Lemma handle_other_rooms st call other :
  other <> addressed call ->
  rooms (fst (handle st call)) !! other = rooms st !! other.
Proof.
  intros Hne.
  destruct call as [env [body|id body|id body|id body|id body|id body|id body]];
    simpl in *.
  - unfold createRoom.
    pose proof (rooms_isRateLimited st env (ip env)) as Hr.
    destruct (isRateLimited st env (ip env)) as [limited st1]. simpl in Hr.
    repeat case_match; simpl; rewrite ?rooms_saveData; simpl;
      rewrite ?lookup_insert_ne by done; by rewrite Hr.
  - unfold initRegister. by repeat case_match.
  - unfold register.
    pose proof (rooms_isRateLimited st env (ip env)) as Hr.
    destruct (isRateLimited st env (ip env)) as [limited st1]. simpl in Hr.
    repeat case_match; simpl; rewrite ?rooms_saveData; simpl;
      rewrite ?lookup_insert_ne by done; by rewrite Hr.
  - unfold hostAuth. by repeat case_match.
  - by rewrite removeParticipant_state.
  - unfold start.
    repeat case_match; simpl; rewrite ?rooms_saveData; simpl;
      rewrite ?lookup_insert_ne by done; done.
  - unfold login. by repeat case_match.
Qed.




End Isolation.

(** X7.  A request leaves every room other than the one it is about as it
    was, where a creation is about the id it draws. *)
Theorem requests_touch_one_room `{BcryptLib} `{ForgeLib} `{EngineLib}
  (st : Server) (call : Env * Request) (other : string) :
  other <> addressed call ->
  rooms (fst (handle st call)) !! other = rooms st !! other.
Proof. apply handle_other_rooms. Qed.

(** X7 on the sample session: Bob's registration in room-1 leaves a
    second room as it was. *)
Lemma requests_touch_one_room_witness :
  rooms (fst (handle twoRooms
                (Demo.env, PostRegister "room-1"
                             (Demo.registration "Bob" "bobpw" "kb" "s2"))))
    !! "room-2"
  = rooms twoRooms !! "room-2".
Proof.
  apply (requests_touch_one_room twoRooms
           (Demo.env, PostRegister "room-1"
                        (Demo.registration "Bob" "bobpw" "kb" "s2")) "room-2").
  simpl. discriminate.
Defined.



(** *** Stored names *)

Section Names.
Context `{BcryptLib} `{ForgeLib} `{EngineLib}.

Lemma names_ok_same st st' : names_ok st -> rooms st' = rooms st -> names_ok st'.
Proof. intros Hst Heq id r. rewrite Heq. apply Hst. Qed.

Lemma names_ok_insert st st' roomId room :
  names_ok st ->
  Room.id room = roomId ->
  1 <= String.length (Room.name room) <= 100 ->
  markup_free (Room.name room) ->
  identity_ok (Room.hostUsername room) ->
  Forall identity_ok (Room.usernames room) ->
  rooms st' = <[roomId := room]> (rooms st) -> names_ok st'.
Proof.
  intros Hst Hid Hl Hm Hh Hu Heq id r. rewrite Heq, lookup_insert.
  case_decide; [|apply Hst]. intros [= <-]. by subst.
Qed.

Lemma createRoom_names st env body :
  names_ok st -> names_ok (fst (createRoom st env body)).
Proof.
  intros Hst. unfold createRoom.
  pose proof (rooms_isRateLimited st env (ip env)) as Hr.
  destruct (isRateLimited st env (ip env)) as [limited st1]. simpl in Hr.
  assert (Hst1 : names_ok st1) by by eapply names_ok_same.
  destruct limited; [done|].
  destruct (_ || _); [done|].
  destruct (validateRoomName _) as [sanitizedName|] eqn:Hn; [|done].
  destruct (validateUsername _) as [sanitizedUsername|] eqn:Hu; [|done].
  destruct (validatePassword _); [|done]. simpl.
  apply validateRoomName_Ok in Hn as (_ & Hl & Hm).
  apply validateUsername_Ok in Hu as (_ & Hid).
  eapply names_ok_insert; [exact Hst1| | | | | |by rewrite rooms_saveData];
    simpl; try done.
Qed.

Lemma register_names st env roomId body :
  names_ok st -> names_ok (fst (register st env roomId body)).
Proof.
  intros Hst. unfold register.
  pose proof (rooms_isRateLimited st env (ip env)) as Hr.
  destruct (isRateLimited st env (ip env)) as [limited st1]. simpl in Hr.
  assert (Hst1 : names_ok st1) by by eapply names_ok_same.
  destruct limited; [done|].
  destruct (_ || _); [done|].
  destruct (rooms st1 !! roomId) as [room|] eqn:Hroom; [|done].
  destruct (Hst1 roomId room Hroom) as (Hid & [Hl Hm] & Hh & Hu).
  case_bool_decide as Hstatus; [done|].
  destruct (validateUsername _) as [sanitizedUsername|] eqn:Hvu; [|done].
  apply validateUsername_Ok in Hvu as (_ & Hsu).
  destruct (validatePassword _); [|done].
  destruct (_ && _); [done|].
  destruct (findParticipant sanitizedUsername _) as [existing|] eqn:Hfind.
  - destruct (negb (verifyPassword _ _)); [done|].
    destruct (_ && _); [|done]. simpl.
    eapply names_ok_insert; [exact Hst1| | | | | |by rewrite rooms_saveData];
      simpl; try done.
    unfold Room.usernames. simpl.
    rewrite updateParticipant_usernames; [done|]. intros p. by case_match.
  - destruct (Js.falsy (Body.publicKey body)); [done|]. simpl.
    eapply names_ok_insert; [exact Hst1| | | | | |by rewrite rooms_saveData];
      simpl; try done.
    unfold Room.usernames. simpl. rewrite map_app. simpl.
    apply Forall_app. split; [done|]. by constructor.
Qed.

= = =

## Work required:
An exact repetition of all the records above is required.

## Response:
Lemma handle_other_rooms st call other :
  other <> addressed call ->
  rooms (fst (handle st call)) !! other = rooms st !! other.
Proof.
  intros Hne.
  destruct call as [env [body|id body|id body|id body|id body|id body|id body]];
    simpl in *.
  - unfold createRoom.
    pose proof (rooms_isRateLimited st env (ip env)) as Hr.
    destruct (isRateLimited st env (ip env)) as [limited st1]. simpl in Hr.
    repeat case_match; simpl; rewrite ?rooms_saveData; simpl;
      rewrite ?lookup_insert_ne by done; by rewrite Hr.
  - unfold initRegister. by repeat case_match.
  - unfold register.
    pose proof (rooms_isRateLimited st env (ip env)) as Hr.
    destruct (isRateLimited st env (ip env)) as [limited st1]. simpl in Hr.
    repeat case_match; simpl; rewrite ?rooms_saveData; simpl;
      rewrite ?lookup_insert_ne by done; by rewrite Hr.
  - unfold hostAuth. by repeat case_match.
  - by rewrite removeParticipant_state.
  - unfold start.
    repeat case_match; simpl; rewrite ?rooms_saveData; simpl;
      rewrite ?lookup_insert_ne by done; done.
  - unfold login. by repeat case_match.
Qed.




End Isolation.

(** X7.  A request leaves every room other than the one it is about as it
    was, where a creation is about the id it draws. *)
Theorem requests_touch_one_room `{BcryptLib} `{ForgeLib} `{EngineLib}
  (st : Server) (call : Env * Request) (other : string) :
  other <> addressed call ->
  rooms (fst (handle st call)) !! other = rooms st !! other.
Proof. apply handle_other_rooms. Qed.

(** X7 on the sample session: Bob's registration in room-1 leaves a
    second room as it was. *)
Lemma requests_touch_one_room_witness :
  rooms (fst (handle twoRooms
                (Demo.env, PostRegister "room-1"
                             (Demo.registration "Bob" "bobpw" "kb" "s2"))))
    !! "room-2"
  = rooms twoRooms !! "room-2".
Proof.
  apply (requests_touch_one_room twoRooms
           (Demo.env, PostRegister "room-1"
                        (Demo.registration "Bob" "bobpw" "kb" "s2")) "room-2").
  simpl. discriminate.
Defined.



(** *** Stored names *)

Section Names.
Context `{BcryptLib} `{ForgeLib} `{EngineLib}.

Lemma names_ok_same st st' : names_ok st -> rooms st' = rooms st -> names_ok st'.
Proof. intros Hst Heq id r. rewrite Heq. apply Hst. Qed.

Lemma names_ok_insert st st' roomId room :
  names_ok st ->
  Room.id room = roomId ->
  1 <= String.length (Room.name room) <= 100 ->
  markup_free (Room.name room) ->
  identity_ok (Room.hostUsername room) ->
  Forall identity_ok (Room.usernames room) ->
  rooms st' = <[roomId := room]> (rooms st) -> names_ok st'.
Proof.
  intros Hst Hid Hl Hm Hh Hu Heq id r. rewrite Heq, lookup_insert.
  case_decide; [|apply Hst]. intros [= <-]. by subst.
Qed.

Lemma createRoom_names st env body :
  names_ok st -> names_ok (fst (createRoom st env body)).
Proof.
  intros Hst. unfold createRoom.
  pose proof (rooms_isRateLimited st env (ip env)) as Hr.
  destruct (isRateLimited st env (ip env)) as [limited st1]. simpl in Hr.
  assert (Hst1 : names_ok st1) by by eapply names_ok_same.
  destruct limited; [done|].
  destruct (_ || _); [done|].
  destruct (validateRoomName _) as [sanitizedName|] eqn:Hn; [|done].
  destruct (validateUsername _) as [sanitizedUsername|] eqn:Hu; [|done].
  destruct (validatePassword _); [|done]. simpl.
  apply validateRoomName_Ok in Hn as (_ & Hl & Hm).
  apply validateUsername_Ok in Hu as (_ & Hid).
  eapply names_ok_insert; [exact Hst1| | | | | |by rewrite rooms_saveData];
    simpl; try done.
Qed.

Lemma register_names st env roomId body :
  names_ok st -> names_ok (fst (register st env roomId body)).
Proof.
  intros Hst. unfold register.
  pose proof (rooms_isRateLimited st env (ip env)) as Hr.
  destruct (isRateLimited st env (ip env)) as [limited st1]. simpl in Hr.
  assert (Hst1 : names_ok st1) by by eapply names_ok_same.
  destruct limited; [done|].
  destruct (_ || _); [done|].
  destruct (rooms st1 !! roomId) as [room|] eqn:Hroom; [|done].
  destruct (Hst1 roomId room Hroom) as (Hid & [Hl Hm] & Hh & Hu).
  case_bool_decide as Hstatus; [done|].
  destruct (validateUsername _) as [sanitizedUsername|] eqn:Hvu; [|done].
  apply validateUsername_Ok in Hvu as (_ & Hsu).
  destruct (validatePassword _); [|done].
  destruct (_ && _); [done|].
  destruct (findParticipant sanitizedUsername _) as [existing|] eqn:Hfind.
  - destruct (negb (verifyPassword _ _)); [done|].
    destruct (_ && _); [|done]. simpl.
    eapply names_ok_insert; [exact Hst1| | | | | |by rewrite rooms_saveData];
      simpl; try done.
    unfold Room.usernames. simpl.
    rewrite updateParticipant_usernames; [done|]. intros p. by case_match.
  - destruct (Js.falsy (Body.publicKey body)); [done|]. simpl.
    eapply names_ok_insert; [exact Hst1| | | | | |by rewrite rooms_saveData];
      simpl; try done.
    unfold Room.usernames. simpl. rewrite map_app. simpl.
    apply Forall_app. split; [done|]. by constructor.
Qed.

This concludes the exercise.